Voith, L. A., Topitzes, J., and Berg, K. A. (2020). The transmission of violence and trauma across development and environmental contexts: Intimate partner violence from the perspective of men with histories of perpetration. Child Abuse & Neglect, 99.

Background
Research has established a relation between ecological contexts and intimate partner violence (IPV), but little is known about how environmental factors affect childhood development over time and culminate in IPV perpetration from the perspective of men who perpetrated IPV.

Methods
Using grounded theory, this study employed focus groups with 32 predominately low-income, African American men in batterer intervention programs to explore factors and processes through which families, neighborhoods, and policy influence men’s development, contributing to their use of IPV. Using an inductive approach, the researchers cycled between data collection and analysis resulting in a parsimonious conceptual model validated by participants.

Results
Three core categories emerged from focused and axial coding: adverse childhood experiences (ACEs) and trauma, structural forces, and systemic forces. Theoretical coding illuminated how these core categories relate to each other, producing a collective narrative illustrating how environmental contexts contributed to men’s development.

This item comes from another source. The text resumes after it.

(** ** Witnesses *)

Lemma crop_uncrop_witness :
  crop 1 1 0 1 (uncrop 3 3 1 0 [[[Fin 5; Fin 6]]]) = [[[Fin 5; Fin 6]]].
Proof. apply (crop_uncrop 1 3 3 1 1 0 1). reflexivity. Defined.

End Tensor.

Study participants described childhood exposure to adversity and trauma within the home that diminished essential foundations of trust and safety. Positive (e.g., Old Heads, matriarchs) and negative (e.g., gangs, community violence) structural neighborhood forces influenced the social learning of violence and exposed participants to re-traumatization outside the home during their adolescence. Finally, key macro forces such as mass incarceration exacerbated violence and trauma exposure through the proliferation of high-risk neighborhoods, predisposing men toward IPV as young adults.

Conclusions
Findings reinforce the notion that environmental stress not buffered by protective adults profoundly affects development and behavior. From the perspective of male perpetrators, our results help identify those stressors and how they might contribute to male-to-female IPV.